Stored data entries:
_ _ _ _

(** A response is dropped, or its messages are appended. *)
Lemma fetched_spec now nodeid rkb rkq hdr p version parse s s' r l log from :
  quiet (fs_rktp s) -> fp_ErrorCode hdr <> RD_KAFKA_RESP_ERR_OFFSET_OUT_OF_RANGE ->
  fetchq_is (fs_qs s) (rktp_fetchq (fs_rktp s)) l -> rkq <> rktp_fetchq (fs_rktp s) ->
  reads log from (fp_aborted_txns hdr) parse ->
  fetch_partition_handle fuel conf rkb_internal find_by_nodeid internal_rkb now nodeid rkb rkq hdr
    (Some (p, version)) parse s = Some (s', r) ->
  frame_q s s' \/
  exists t id ops fo', rktp_self t = rktp_self (fs_rktp s) /\
    rktp_fetch_version (fs_rktp s) <= version /\
    qs_rktp (fs_qs s') = qs_rktp (fs_qs s) /\
    core_of (fs_rktp s') = core_of (set_offsets (mk_ostats fo' 0) (fs_rktp s)) /\
    fetchq_is (fs_qs s') (rktp_fetchq (fs_rktp s)) (l ++ ops_of_fetch t id version ops) /\
    let fo := os_fetch_offset (rktp_offsets (fs_rktp s)) in
    (from <= fo -> fo <= fo' /\ msgs_of ops = between log fo fo').
Proof.
  intros Hq He Hl Hrkq Hreads. unfold fetch_partition_handle.
  set (s0 := fs_upd (set_ls_offset _) _). assert (frame s s0) as H0 by done.
  pose proof (frame_quiet _ _ H0 Hq) as Hq0.
  destruct (negb _).
  { destruct (rd_kafka_fetch_preferred_replica_handle _ _ _ _ _ _) as [s1 |] eqn:E; [| done].
    intros [= <- _]. left. apply frame_frame_q. apply preferred_frame in E; [| done].
    by eapply frame_trans. }
  destruct (negb (bool_decide _)); [intros [= <- _]; left; by apply frame_frame_q |].
  destruct (negb _ || _) eqn:Ev; [intros [= <- _]; left; by apply frame_frame_q |].
  apply orb_false_iff in Ev as [_ Ev].
  set (offs := rktp_offsets (fs_rktp s0)). set (eof := (_ && _)). clearbody eof.
  set (s1 := if eof then _ else s0).
  assert (frame s s1) as H1.
  { unfold s1. destruct eof; [| done]. by apply (frame_trans _ _ _ H0). }
  pose proof (frame_quiet _ _ H1 Hq) as Hq1.
  destruct (negb _).
  { destruct (rd_kafka_fetch_reply_handle_partition_error _ _ _ _ _ _ _ _ _ _ _) as [s2 |] eqn:E; [| done].
    intros [= <- _]. left. apply partition_error_frame_q in E; [| done | by destruct eof].
    eapply frame_q_trans; [by apply frame_frame_q | exact E]. }
  destruct (_ <=? 0).
  { intros [= <- _]. left. apply frame_frame_q. by apply (frame_trans _ _ _ H1). }
  set (s2 := fs_upd (set_last_error 0) s1).
  assert (frame s s2) as H2 by (by apply (frame_trans _ _ _ H1)). clearbody s2. clear s1 H1 Hq1.
  destruct H2 as [E2 C2].
  assert (rktp_fetchq (fs_rktp s2) = rktp_fetchq (fs_rktp s)) as Efq by (by apply core_fetchq).
  assert (os_fetch_offset (rktp_offsets (fs_rktp s2)) = os_fetch_offset (rktp_offsets (fs_rktp s))) as Efo
    by (unfold core_of, fetching_of in C2; congruence).
  destruct (fetchq_ready fuel s2) as [ready |] eqn:Er; [| done].
  rewrite <- E2, <- Efq in Hl. apply (ready_fetchq _ l) in Er; [subst ready | done].
  destruct (parse _ _ _ _) as [[[x [[[ops fo'] mb'] err]] |] |] eqn:Epa; [| | done]; cycle 1.
  { intros [= <- _]. left. by apply frame_frame_q. }
  destruct (fetchq_concat _ _ _ _) as [s4 |] eqn:Ec; [| done]. intros [= <- _]. right.
  eapply fetchq_concat_spec in Ec as (Hq4 & Et4 & E4);
    [| exact Hl | cbn; by rewrite Efq | apply ops_of_fetch_prio].
  cbn in Hq4, Et4, E4. rewrite Efq, E2 in *.
  exists (fs_rktp s2), (fs_addr s2), ops, fo'.
  split; [unfold core_of, fetching_of in C2; congruence |]. split; [cbn in Ev; zlia |].
  assert (frame s4 (if err =? 0 then s4 else rd_kafka_toppar_fetch_backoff conf now err s4)) as [-> ->]
    by (destruct (err =? 0); [done | apply backoff_frame]).
  split; [done |]. split; [| split; [done |]].
  - rewrite E4. unfold core_of, fetching_of in *. cbn. congruence.
  - rewrite Efo in Epa. exact (Hreads _ _ _ _ _ _ _ Epa).
Qed.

_ _ _ _

• [Your goal]: Look above for the line containing "apply orb_false_iff in Ev as [_ Ev].". Output from there through the line containing "set (s2 := fs_upd (set_last_error 0) s1).", exactly and inclusively.

• [Output for this task]:
  apply orb_false_iff in Ev as [_ Ev].
  set (offs := rktp_offsets (fs_rktp s0)). set (eof := (_ && _)). clearbody eof.
  set (s1 := if eof then _ else s0).
  assert (frame s s1) as H1.
  { unfold s1. destruct eof; [| done]. by apply (frame_trans _ _ _ H0). }
  pose proof (frame_quiet _ _ H1 Hq) as Hq1.
  destruct (negb _).
  { destruct (rd_kafka_fetch_reply_handle_partition_error _ _ _ _ _ _ _ _ _ _ _) as [s2 |] eqn:E; [| done].
    intros [= <- _]. left. apply partition_error_frame_q in E; [| done | by destruct eof].
    eapply frame_q_trans; [by apply frame_frame_q | exact E]. }
  destruct (_ <=? 0).
  { intros [= <- _]. left. apply frame_frame_q. by apply (frame_trans _ _ _ H1). }
  set (s2 := fs_upd (set_last_error 0) s1).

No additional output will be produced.